I smiled, touched by her concern. “And you are mine.” I switched to speaking aloud when I couldn’t think how to sign the rest. “You’re very kind, but I can take care of myself. Save your worries for yourself and the people around you.”

Her mouth twisted, and she rubbed a palm over the soft stubble of her growing hair before speaking again. “There’s a new girl today.”

I tried to puzzle out what she meant. New girl…“You mean you’re getting a new girl from the brothel?”

Triana’s eyes were sad, and she signed the confirmation near her heart. “Yes.”

“You’ll take good care of her. You’re a strong woman. Focus on helping her heal, and I promise I’ll be safe.”

A tear traced down her cheek as she hugged me, and I marveled at her strength and compassion. Seeing the new girl would remind her of everything she’d suffered, yet in the midst of that emotional turmoil she’d found the time to tell me she cared for me and that I should be safe. Because we were friends.

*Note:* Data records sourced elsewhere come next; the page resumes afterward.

(* ===== verification/LogLedger.v ===== *)
(** * Ledger adapters

    [src/python/log/ledger.py]: the entry-log interface over a ledger. A
    record is read by attribute, so its fields are values of any type
    ([PNone] for an absent one). The ledger behind an adapter is a class. *)
From S2P Require Import Prelude Bytes Text Py Json JsonProps PyJson MmrPos Cll Engine EngineValid EngineProps Calendar EngineCommit EngineSteps.
Open Scope Z_scope.

(** A record: [getattr] of [seq] and [capsule_id], and [capsule] when it is a
    JSON value. *)
Record SourceRecord := { sr_seq : pyval; sr_capsule_id : pyval; sr_capsule : option json }.

(** ** Times of records *)
Section time.
Context {PI : Interp}.

(** [n] digits, and what follows them. *)
Definition digits (n : nat) (s : pystr) : option (Z * pystr) :=
  let d := take n s in
  if (zlen d =? Z.of_nat n) && forallb is_digit d then Some (dec_value d, drop n s) else None.

Definition one_of (cs : list Z) (s : pystr) : option pystr :=
  match s with
  | c :: s => if bool_decide (c ∈ cs) then Some s else None
  | [] => None
  end.

Notation "'let?' x ':=' e 'in' k" :=
  (match e with Some x => k | None => None end)
  (at level 10, x pattern, e at level 100, k at level 200, only parsing).

(** [[0-9]{4}-[0-9]{2}-[0-9]{2}] *)
Definition match_date (s : pystr) : option (Z * Z * Z * pystr) :=
  let? (y, s) := group 4 45 s in
  let? (m, s) := group 2 45 s in
  let? (d, s) := digits 2 s in
  Some (y, m, d, s).

(** [[0-9]{2}:[0-9]{2}:[0-9]{2}] *)
Definition match_clock (s : pystr) : option (Z * Z * Z * pystr) :=
  let? (h, s) := group 2 58 s in
  let? (mi, s) := group 2 58 s in
  let? (sec, s) := digits 2 s in
  Some (h, mi, sec, s).

(** [(?:\.([0-9]+))?], as microseconds: six digits, padded or cut. *)
Definition match_fraction (s : pystr) : option (Z * pystr) :=
  match one_of [46] s with
  | None => Some (0, s)
  | Some s =>
      let '(ds, s) := span_digits s in
      if 0 <? zlen ds then Some (dec_value (take 6 (ds ++ repeat 48 6)), s) else None
  end.

(** [([Zz]|[+-][0-9]{2}:[0-9]{2})?] up to the end, as minutes. *)
Definition match_offset (s : pystr) : option Z :=
  match s with
  | [] => Some 0
  | [c] => if bool_decide (c ∈ [90; 122]) then Some 0 else None
  | c :: s =>
      if bool_decide (c ∈ [43; 45]) then
        let? (h, s) := group 2 58 s in
        let? (m, s) := digits 2 s in
        match s with [] => Some ((if c =? 45 then -1 else 1) * (h * 60 + m)) | _ => None end
      else None
  end.

(** [_instant]: what [datetime.fromisoformat] makes of the matched parts; it
    wants a date of the calendar, a time of day and an offset within a day. *)
Definition _instant (value : pystr) : option pyval :=
  let? (y, m, d, s) := match_date (strip value) in
  let? s := one_of [84; 116; 32] s in
  let? (h, mi, sec, s) := match_clock s in
  let? (micros, s) := match_fraction s in
  let? offset := match_offset s in
  if valid_date y m d && (h <? 24) && (mi <? 60) && (sec <? 60) && (Z.abs offset <? 1440)
  then Some (PDatetime (Datetime ((date_days y m d * DAY + clock_millis h mi sec 0) * 1000 + micros)
                                 (Some (offset * 60000000))))
  else None.

Definition capsule_timestamp (record : SourceRecord) : result pyval :=
  let value := match sr_capsule record with Some (JDict d) => find_key d (str "timestamp") | _ => None end in
  match value with
  | Some (JStr (c :: s)) =>
      match _instant (c :: s) with
      | Some t => let! t := normalize_time t CorruptError in Ok (utc_datetime t)
      | None => Raise CorruptError
      end
  | _ => Raise CorruptError
  end.
End time.

(** ** Records as entries *)
Definition record_entry (record : SourceRecord) (appended_at : SourceRecord -> result pyval) : result Entry :=
  match as_strict_int (sr_seq record) with
  | Some seq =>
      if seq <? 1 then Raise CorruptError
      else
        let value := match sr_capsule_id record with
                     | PStr s => match fromhex s with Ok bs => bs | Raise _ => [] end
                     | _ => []
                     end in
        if negb (zlen value =? ENTRY_BYTES) || negb (py_eq (sr_capsule_id record) (PStr (hex value)))
        then Raise CorruptError
        else
          let! t := appended_at record in
          let! t := normalize_time t CorruptError in
          Ok {| e_seq := seq; e_value := value; e_appended_at := t |}
  | None => Raise CorruptError
  end.

(** ** [LogSourceEntries]

    A source yields records one at a time and may raise after the last one it
    yields; what comes after the entry that fills [limit] is never read. *)
Class RecordSource (L : Type) := source_scan : L -> list SourceRecord * option exn.

Module LogSourceEntries.
Section entries.
Context {L : Type} {LS : RecordSource L}.
Variables (source : L) (appended_at : SourceRecord -> result pyval).
(** Cutting the torn line. *)
Lemma cut_torn_wp self n :
  represents m name es' torn self -> Byte.x0a ∉ torn -> n = zlen (seg_bytes name es') ->
  needs_recover (mem self) = true ->
  wp (match torn with [] => ret () | _ => let% _ := truncate_file name n in sync_file name end)
    {| done := fun _ self' => represents m name es' [] self' /\ needs_recover (mem self') = true;
       raises := fun _ self' => faults self <> [] /\ progress self' /\ needs_recover (mem self') = true;
       dies := fun self' => faults self <> [] /\ progress self' |} self.
Proof.
  intros H Hn -> Hf. destruct (decide (torn = [])) as [E|E]; [rewrite E in H |- *; by wp_step|].
  assert (forall A (x y : A), match torn with [] => x | _ => y end = y) as Hm by (intros A x y; by destruct torn).
  rewrite Hm. wp_step. unfold truncate_file, sync_file.
  assert (forall fs, represents m name es' [] (on_file name (cut (Z.to_nat (zlen (seg_bytes name es')))) (with_faults fs self))) as H2.
  { intros fs. pose proof (represents_cut real_text es' [] torn _ (represents_faults real_text _ _ fs _ H)) as H2. unfold zlen.
    rewrite Nat2Z.id. cbn [length] in H2. by rewrite Nat.add_0_r in H2. }
  assert (forall self', represents m name es' torn self' -> progress self') as Ht by (intros self' H'; apply (progress_end self' torn H'); auto).
  assert (forall self', represents m name es' [] self' -> progress self') as Hd by (intros self' H'; apply (progress_end self' [] H'); auto).
  apply wp_atomic; intros fs Hfs; wp_red.
  - apply wp_atomic; intros fs' Hfs'; wp_red; pose proof (represents_faults real_text _ _ fs' _ (H2 fs)) as H3;
      pose proof (represents_synced real_text _ _ _ H3) as H4; [done|]. cbn in Hfs'. apply Hfs in Hfs'.
    split_and!; auto.
  - pose proof (represents_faults real_text _ _ fs _ H) as H1. split_and!; auto.
Qed.

(** The part of [recover] after it has read the tail. *)
Definition recover_tail (start : Z) (tail : bytes) : M C RecoveryReport :=
  let% _ := match tail with [] => ret () | _ => sync_file name end in
  let% lookup_seqs := _catch_up_lookup real_text in
  let '(lines, torn) := split_lines tail in
  let% (indexed, skipped) := index_tail real_text name lines start [] [] in
  let% _ := match torn with
            | [] => ret ()
            | _ => let% _ := truncate_file name (start + zlen tail - zlen torn) in sync_file name
            end in
  let% _ := _sync_write_segment in
  let% _ := update (set_mem (with_needs_recover false)) in
  ret {| truncated_bytes := zlen torn; indexed_seqs := indexed; skipped_offsets := skipped; lookup_seqs := lookup_seqs |}.

Lemma sync_tail_wp self (tail bs : bytes) :
  represents m name es bs self -> needs_recover (mem self) = true ->
  wp (match tail with [] => ret () | _ => sync_file name end)
    {| done := fun _ self' => represents m name es bs self' /\ needs_recover (mem self') = true /\ calm self (faults self');
       raises := fun _ self' => faults self <> [] /\ represents m name es bs self' /\ needs_recover (mem self') = true;
       dies := fun self' => faults self <> [] /\ represents m name es bs self' |} self.
Proof.
  intros H Hf. destruct tail as [|b tail]; [wp_step; by split_and!; [..|intros ?]|]. unfold sync_file. apply wp_atomic; intros fs Hfs; wp_red;
    pose proof (represents_faults real_text _ _ fs _ H) as H1; pose proof (represents_synced real_text _ _ _ H1) as H2;
    split_and!; done || exact Hfs.
Qed.

Lemma recover_tail_wp self :
  recoverable m name es pend torn self -> needs_recover (mem self) = true ->
  wp (recover_tail (zlen (seg_bytes name es)) (concat (map line_of pend) ++ torn)) (recover_post self) self.
Proof.
  intros [H Hp Ht] Hf. set (bs := concat (map line_of pend) ++ torn) in *.
  assert (forall self', represents m name es bs self' -> progress self') as Hsame.
  { intros self' H'. by apply progress_start. }
  unfold recover_tail. wp_step. wp_call (sync_tail_wp self bs bs H Hf); [|naive_solver|naive_solver].
  intros _ self1 (H1 & Hf1 & Hc1). wp_step. wp_call (catch_up_wp m name es bs self1 H1); [|done|].
  2: { intros self2 [Hn Hl]. split; [by apply Hc1|]. apply Hsame. by eapply represents_lookup. }
  intros lookups self2 Hl. pose proof (represents_lookup real_text _ _ _ _ _ _ H1 Hl) as H2.
  assert (needs_recover (mem self2) = true) as Hf2 by (destruct Hl as [_ [l ->] _ _]; done).
  assert (calm self (faults self2)) as Hc2 by (intros Hn; by apply Hc1, (lo_faults _ _ Hl)). clear Hl H H1 Hc1 Hf Hf1 self1.
  assert (split_lines bs = (map ascii_bytes (map s_line pend), torn)) as Hsplit.
  { unfold bs, line_of. rewrite <- (map_map s_line). apply split_lines_texts; [|done]. apply Forall_map.
    eapply Forall_impl; [exact (pd_ok _ _ _ _ _ Hp)|]. intros s [Hw _ Hl _ _ _]. by eapply dumps_ascii_ascii. }
  rewrite Hsplit. wp_step. wp_call (index_tail_wp m name es pend torn self2 [] []); [by constructor|..].
  - intros r self3 (H3 & Hf3 & Hc3 & ->). cbn [app]. unfold same_flag in Hf3. rewrite Hf2 in Hf3. wp_step.
    wp_call (cut_torn_wp self3 (zlen (seg_bytes name es) + zlen bs - zlen torn) H3 Ht).
    { rewrite seg_bytes_app, reindexed_bytes. unfold bs. rewrite !zlen_app. rewrite (pending_bytes pend); [lia|apply Hp]. }
    { done. }
    + intros _ self4 [H4 Hf4]. wp_step. eapply wp_runs; [by eapply sync_write_eq|]. wp_step. wp_step. wp_step.
      split_and!; try done. apply represents_mem; [by apply represents_handle|done|right; left].
    + intros e self4 (Hn & H4). split; [by apply Hc2, Hc3|done].
    + intros self4 (Hn & H4). split; [by apply Hc2, Hc3|done].
  - intros e self3 (Hn & H3 & Hf3). unfold same_flag in Hf3. split_and!; [by apply Hc2|done|congruence].
  - intros self3 [Hn H3]. split; [by apply Hc2|done].
Qed.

I reflected on that as I returned upstairs. Anya had been my only friend in the human world. Somehow in a little over six months in Mistei, I’d made more: Lara, Aidan, Triana, Maude, Alodie. And that dance with Kallen, the way we’d laughed…It had felt like discovering solid ground in a bog where I’d only encountered treacherous mud before. Perhaps given time we could have become friends, though Drustan’s rebellion would come before that could ever happen, sometime during the months between the end of the trials and Samhain.

I supposed Drustan, too, could be counted as a friend, but something in me rebelled at the thought. He had become so much more, even if I’d never let him know how much he meant to me.

I stopped walking.

What if I told him?

The encounter with the Blood Tree had been cathartic. It felt like my emotional wounds had been ripped open, drained of infection, and rebandaged in order to heal properly. Facing the truth had been difficult, but I’d been sleeping better ever since.

What if I faced this truth, too? I cared for Drustan and wanted to be with him openly and proudly. Or rather, for us to be with each other. In the new world he would build, we should be able to.

I was going to tell him. Not tonight—there was too much preparation to do for the final ball announcing the results tomorrow night—but after that, I would corner him in our secret room, clasp his face in my hands, and tell him exactly what I wanted.